Il ministro dell’Interno francese Gerald Darmanin, in accordo con il ministro delegato per la cittadinanza Marlene Schiappa, hanno annunciato che i cinque membri della famiglia della ragazza bosniaca picchiata e rasata per essersi innamorata di un cristiano serbo, sono stati espulsi questa mattina dalla Francia.
Si tratta dei genitori della giovane e degli altri tre figli, hanno precisato i collaboratori del ministro.
Il 17 agosto, dopo aver annunciato l’intenzione di sposare Dusan, 20 anni, Selma, 17 anni, era stata picchiata dai genitori bosniaci musulmani, ma anche dallo zio e dalla zia, che hanno lo status di rifugiati.
La vicenda aveva suscitato grande commozione in Francia e all’estero, ricordando in particolare la violenza interetnica e religiosa perpetrata negli anni ’90 durante la dissoluzione dell’ex Jugoslavia.
Questo le dichiarazioni del ministro in un comunicato: “Dato che ci eravamo impegnati con Marlene Schiappa (Ministro delegato per la cittadinanza,), la famiglia che ha aggredito vigliaccamente la figlia e la nipote picchiandola e arrivando al punto da rasarla con la forza perché era innamorata di un ragazzo di un’altra fede, è stata espulsa questa mattina”, ha annunciato il ministro in un comunicato.
A fine agosto, Darmarin aveva assicurato una procedura di espulsione “non appena terminato il procedimento giudiziario”.

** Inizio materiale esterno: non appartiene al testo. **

(** C1. For every call of the hardware [begin]: when the divisor of the
    first formula, as held in the 16-bit variable [setting], does not exceed
    4095, it is the value stored in UBRRn and UCSRnA is set to the
    double-speed bit.  For a clock [F] below [2 ^ 32] and a baud rate [B]
    for which [F / (B * 8) - 1] lies in the range [0 .. 4095] of the
    register, that divisor is the integer quotient [F / (B * 8) - 1].  For
    [F = 16000000] and [B = 9600] the divisor is 207 and double speed is
    selected. *)
Theorem begin_double_speed_divisor :
  (forall (F : Z) (self : Mega.UART) (B fmt : Z) (m : machine) (s : Z),
      Mega.divisor F 8 B = Some s ->
      s <= 4095 ->
      exists m',
        Mega.begin F self B fmt m = Some (true, m') /\
        UBRRn (regs (Mega.m_port self) m') = s /\
        UCSRnA (regs (Mega.m_port self) m') = _BV AVR.U2X0) /\
  (forall (F : Z) (self : Mega.UART) (B fmt : Z) (m : machine),
      0 <= F < 2 ^ 32 ->
      0 <= F / (B * 8) - 1 <= 4095 ->
      exists m',
        Mega.begin F self B fmt m = Some (true, m') /\
        UBRRn (regs (Mega.m_port self) m') = F / (B * 8) - 1 /\
        UCSRnA (regs (Mega.m_port self) m') = _BV AVR.U2X0) /\
  (forall (self : Mega.UART) (fmt : Z) (m : machine),
      exists m',
        Mega.begin 16000000 self 9600 fmt m = Some (true, m') /\
        UBRRn (regs (Mega.m_port self) m') = 207 /\
        Z.testbit (UCSRnA (regs (Mega.m_port self) m')) AVR.U2X0 = true).
Proof.
  assert (Hcode : forall F self B fmt m s,
             Mega.divisor F 8 B = Some s -> s <= 4095 ->
             exists m',
               Mega.begin F self B fmt m = Some (true, m') /\
               UBRRn (regs (Mega.m_port self) m') = s /\
               UCSRnA (regs (Mega.m_port self) m') = _BV AVR.U2X0).
  { intros F self B fmt m s Hs Hle.
    destruct (begin_double_rate F self B fmt m s Hs Hle) as (m' & Hrun & Hregs & _).
    exists m'. rewrite Hregs. now repeat split. }
  split; [exact Hcode | split].
  - intros F self B fmt m HF HD.
    apply Hcode; [| lia].
    apply divisor_exact; [assumption | lia].
  - intros self fmt m.
    destruct (Hcode 16000000 self 9600 fmt m 207) as (m' & Hrun & Hubrr & Hucsra);
      [reflexivity | lia |].
    exists m'. rewrite Hucsra. now repeat split.
Qed.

Arrestati al termine del processo ieri sera, i cinque membri della famiglia sono stati scortati al centro di detenzione amministrativa di Metz, poi questa mattina a Nancy da dove sono partiti per Sarajevo.
Il giorno prima, in serata, erano stati condannati in primo grado per “violenza su minore in presenza di minorenni (gli altri figli della coppia)” a un anno di reclusione con quattro mesi di condizionale”.
Il movente religioso della violenza, invece, non è stato mantenuto, nonostante le dichiarazioni della giovane.
L’avvocato della coppia, Catherine Bresson, ha ammesso che l’espulsione è “legale” e di non avere “mezzi legali per opporsi”.
Ai genitori di Selma, arrivati nel 2018, era stato rifiutato l’asilo nel dicembre 2019.
I suoi clienti, ha spiegato, avevano “firmato i documenti per tornare nel loro Paese ben prima dei fatti”, ma il rimpatrio era stato rinviato per il Covid e per questioni amministrative. “Non avevano bisogno di Darmanin”, ha detto la legale.